INSTRUCTIONS TO FOLLOW ▸ Would you quote the material below from its first line through the line containing "remainder. *)", exactly and with both ends included?

THE DATA ▸
End SizeT.

(** ** Block layout calculator (sqnbitgemm.h, lines 28-43) *)

Section BlockLayout.

Variable size_bits : Z.

(** [return BlkLen * BlkBitWidth / 8;] over [size_t]: the product wraps, the
    division truncates. *)
Definition MlasQNBitBlkDataSizeInBytes (BlkBitWidth BlkLen : Z) : Z :=
  SizeT.div (SizeT.mul size_bits BlkLen BlkBitWidth) 8.

End BlockLayout.

(** Modelled from the spec: [MlasDivRoundup] is declared in mlasi.h, which is
    not among the sources at hand.  The spec gives the value computed through
    it as [ceil(BlockCount/2)], so it is taken to be the exact ceiling of
    [up / down]: the quotient, plus one when the division leaves a
    remainder. *)
Definition MlasDivRoundup (up down : Z) : Z :=
  up / down + (if up mod down =? 0 then 0 else 1).

(** [template <size_t BlkBitWidth>]: the template argument is the first
    parameter; [if constexpr (BlkBitWidth <= 4)] selects the branch. *)
Definition MlasQNBitZeroPointsForBlksSizeInBytes (BlkBitWidth BlkCount : Z)
  : Z :=
  if BlkBitWidth <=? 4
  then MlasDivRoundup BlkCount 2 (* 2 blocks per byte *)
  else BlkCount.

(** ** Memory and the types the prototypes mention *)

(** A pointer is a byte address; [nullptr] for an optional argument is
    [None]. *)
Definition ptr : Type := Z.

(** Byte-addressed memory.  A [void] kernel is a memory transformer. *)
Definition Memory : Type := Z -> Byte.byte.

(** Modelled from the spec: the enumeration [MLAS_SQNBIT_GEMM_COMPUTE_TYPE]
    is declared in mlas_qnbit.h, not among the sources.  The spec names two
    compute paths, float activations and int8-quantized activations. *)
Inductive MLAS_SQNBIT_GEMM_COMPUTE_TYPE : Type :=
  | CompFp32
  | CompInt8.

(** Modelled from the spec: [MLAS_THREADPOOL] is declared outside the sources.
    The spec describes it as a partition-and-join executor (submit N
    independent tasks, block until all complete); it is represented by the
    order in which it runs the ids [0 .. n-1] of [n] submitted tasks. *)
Record MLAS_THREADPOOL : Type := {
  schedule : nat -> list nat
}.

(** ** Kernel dispatch structure (sqnbitgemm.h, lines 49-238)

    Each [typedef] becomes a function type whose arguments follow the
    prototype in order; [size_t] arguments are integers, pointer arguments
    are addresses, arguments documented as optional are [option ptr]. *)

Definition SQ4BitGemmPackQuantBDataSize_Fn : Type :=
  Z (* N *) -> Z (* K *) -> Z (* BlkLen *) ->
  MLAS_SQNBIT_GEMM_COMPUTE_TYPE -> Z.

Definition SQ4BitGemmPackQuantBData_Fn : Type :=
  Z (* N *) -> Z (* K *) -> Z (* BlkLen *) ->
  MLAS_SQNBIT_GEMM_COMPUTE_TYPE ->
  ptr (* QuantBDataBegin *) -> ptr (* PackedQuantBDataBegin *) ->
  option MLAS_THREADPOOL -> Memory -> Memory.

Definition SQ4BitGemmPerGemmWorkspaceSize_Fn : Type :=
  Z (* M *) -> Z (* N *) -> Z (* K *) -> Z (* BlkLen *) ->
  MLAS_SQNBIT_GEMM_COMPUTE_TYPE -> Z.

Definition SQ4BitGemmPerGemmWorkspaceAlignment_Fn : Type :=
  Z (* BlkLen *) -> MLAS_SQNBIT_GEMM_COMPUTE_TYPE -> Z.

Definition SQ4BitGemmM1Kernel_CompFp32_Fn : Type :=
  Z (* BlkLen *) -> ptr (* A *) -> ptr (* QuantBData *) ->
  ptr (* QuantBScale *) -> option ptr (* QuantBZeroPoint *) ->
  ptr (* C *) -> Z (* CountN *) -> Z (* CountK *) ->
  Z (* BlockStrideQuantB *) -> option ptr (* Bias *) -> Memory -> Memory.

Definition Q4BitBlkDequantBForSgemm_CompFp32_Fn : Type :=
  Z (* BlkLen *) -> ptr (* FpData *) -> ptr (* QuantBData *) ->
  ptr (* QuantBScale *) -> option ptr (* QuantBZeroPoint *) ->
  Z (* CountN *) -> Z (* CountK *) -> Z (* BlockStrideQuantB *) ->
  Memory -> Memory.

(** Returns the updated memory and the number of rows processed. *)
Definition SQ4BitGemmKernel_CompInt8_Fn : Type :=
  Z (* BlkLen *) -> ptr (* QuantA *) -> ptr (* QuantBData *) ->
  ptr (* QuantBScale *) -> option ptr (* QuantBZeroPoint *) ->
  ptr (* C *) -> Z (* CountM *) -> Z (* CountN *) -> Z (* CountK *) ->
  Z (* BlockCountK *) -> Z (* ldc *) -> option ptr (* Bias *) ->
  Memory -> Memory * Z.

Definition QuantizeARow_CompInt8_Fn : Type :=
  Z (* BlkLen *) -> ptr (* A *) -> Z (* CountK *) -> ptr (* QuantA *) ->
  Memory -> Memory.

(** [struct MLAS_SQNBIT_GEMM_DISPATCH]: eight function pointers, each of
    which may be null. *)
Record MLAS_SQNBIT_GEMM_DISPATCH : Type := {
  SQ4BitGemmPackQuantBDataSize : option SQ4BitGemmPackQuantBDataSize_Fn;
  SQ4BitGemmPackQuantBData : option SQ4BitGemmPackQuantBData_Fn;
  SQ4BitGemmPerGemmWorkspaceSize : option SQ4BitGemmPerGemmWorkspaceSize_Fn;
  SQ4BitGemmPerGemmWorkspaceAlignment :
    option SQ4BitGemmPerGemmWorkspaceAlignment_Fn;
  SQ4BitGemmM1Kernel_CompFp32 : option SQ4BitGemmM1Kernel_CompFp32_Fn;
  Q4BitBlkDequantBForSgemm_CompFp32 :
    option Q4BitBlkDequantBForSgemm_CompFp32_Fn;
  SQ4BitGemmKernel_CompInt8 : option SQ4BitGemmKernel_CompInt8_Fn;
  QuantizeARow_CompInt8 : option QuantizeARow_CompInt8_Fn
}.

(** The value a default-constructed structure has: every member carries the
    initializer [= nullptr]. *)
Definition default_dispatch : MLAS_SQNBIT_GEMM_DISPATCH := {|
  SQ4BitGemmPackQuantBDataSize := None;
  SQ4BitGemmPackQuantBData := None;
  SQ4BitGemmPerGemmWorkspaceSize := None;
  SQ4BitGemmPerGemmWorkspaceAlignment := None;
  SQ4BitGemmM1Kernel_CompFp32 := None;
  Q4BitBlkDequantBForSgemm_CompFp32 := None;
  SQ4BitGemmKernel_CompInt8 := None;
  QuantizeARow_CompInt8 := None
|}.

(** The members of the structure, in declaration order. *)
Inductive Slot : Type :=
  | SlotPackQuantBDataSize
  | SlotPackQuantBData
  | SlotPerGemmWorkspaceSize
  | SlotPerGemmWorkspaceAlignment
  | SlotM1Kernel_CompFp32
  | SlotBlkDequantBForSgemm_CompFp32
  | SlotKernel_CompInt8
  | SlotQuantizeARow_CompInt8.

Definition all_slots : list Slot :=
  [ SlotPackQuantBDataSize; SlotPackQuantBData; SlotPerGemmWorkspaceSize;
    SlotPerGemmWorkspaceAlignment; SlotM1Kernel_CompFp32;
    SlotBlkDequantBForSgemm_CompFp32; SlotKernel_CompInt8;
    SlotQuantizeARow_CompInt8 ].

Definition slot_fn (s : Slot) : Type :=
  match s with
  | SlotPackQuantBDataSize => SQ4BitGemmPackQuantBDataSize_Fn
  | SlotPackQuantBData => SQ4BitGemmPackQuantBData_Fn
  | SlotPerGemmWorkspaceSize => SQ4BitGemmPerGemmWorkspaceSize_Fn
  | SlotPerGemmWorkspaceAlignment => SQ4BitGemmPerGemmWorkspaceAlignment_Fn
  | SlotM1Kernel_CompFp32 => SQ4BitGemmM1Kernel_CompFp32_Fn
  | SlotBlkDequantBForSgemm_CompFp32 => Q4BitBlkDequantBForSgemm_CompFp32_Fn
  | SlotKernel_CompInt8 => SQ4BitGemmKernel_CompInt8_Fn
  | SlotQuantizeARow_CompInt8 => QuantizeARow_CompInt8_Fn
  end.

(** Reading a member. *)
Definition slot_of (d : MLAS_SQNBIT_GEMM_DISPATCH) (s : Slot)
  : option (slot_fn s) :=
  match s with
  | SlotPackQuantBDataSize => SQ4BitGemmPackQuantBDataSize d
  | SlotPackQuantBData => SQ4BitGemmPackQuantBData d
  | SlotPerGemmWorkspaceSize => SQ4BitGemmPerGemmWorkspaceSize d
  | SlotPerGemmWorkspaceAlignment => SQ4BitGemmPerGemmWorkspaceAlignment d
  | SlotM1Kernel_CompFp32 => SQ4BitGemmM1Kernel_CompFp32 d
  | SlotBlkDequantBForSgemm_CompFp32 => Q4BitBlkDequantBForSgemm_CompFp32 d
  | SlotKernel_CompInt8 => SQ4BitGemmKernel_CompInt8 d
  | SlotQuantizeARow_CompInt8 => QuantizeARow_CompInt8 d
  end.

(** [d.member != nullptr]. *)
Definition is_bound (d : MLAS_SQNBIT_GEMM_DISPATCH) (s : Slot) : bool :=
  match slot_of d s with
  | Some _ => true
  | None => false
  end.

(** ** Dequantized B buffer for the Sgemm fallback (lines 155-159)

    The comment on [FpData] of [Q4BitBlkDequantBForSgemm_CompFp32_Fn] gives
    two element counts as C expressions.  They are transcribed token by
    token; [*] and [/] associate to the left here as they do in C, and on
    non-negative operands [Z.div] is C's truncating division. *)

Definition FpData_elements (CountN CountK BlkLen : Z) : Z :=
  (CountN + 16 - 1) / 16 * 16 * (CountK + BlkLen - 1) / BlkLen * BlkLen.

Definition FpData_useful_elements (CountN CountK : Z) : Z :=
  (CountN + 16 - 1) / 16 * 16 * CountK.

RESULT OF THE TASK ▸
End SizeT.

(** ** Block layout calculator (sqnbitgemm.h, lines 28-43) *)

Section BlockLayout.

Variable size_bits : Z.

(** [return BlkLen * BlkBitWidth / 8;] over [size_t]: the product wraps, the
    division truncates. *)
Definition MlasQNBitBlkDataSizeInBytes (BlkBitWidth BlkLen : Z) : Z :=
  SizeT.div (SizeT.mul size_bits BlkLen BlkBitWidth) 8.

End BlockLayout.

(** Modelled from the spec: [MlasDivRoundup] is declared in mlasi.h, which is
    not among the sources at hand.  The spec gives the value computed through
    it as [ceil(BlockCount/2)], so it is taken to be the exact ceiling of
    [up / down]: the quotient, plus one when the division leaves a
    remainder. *)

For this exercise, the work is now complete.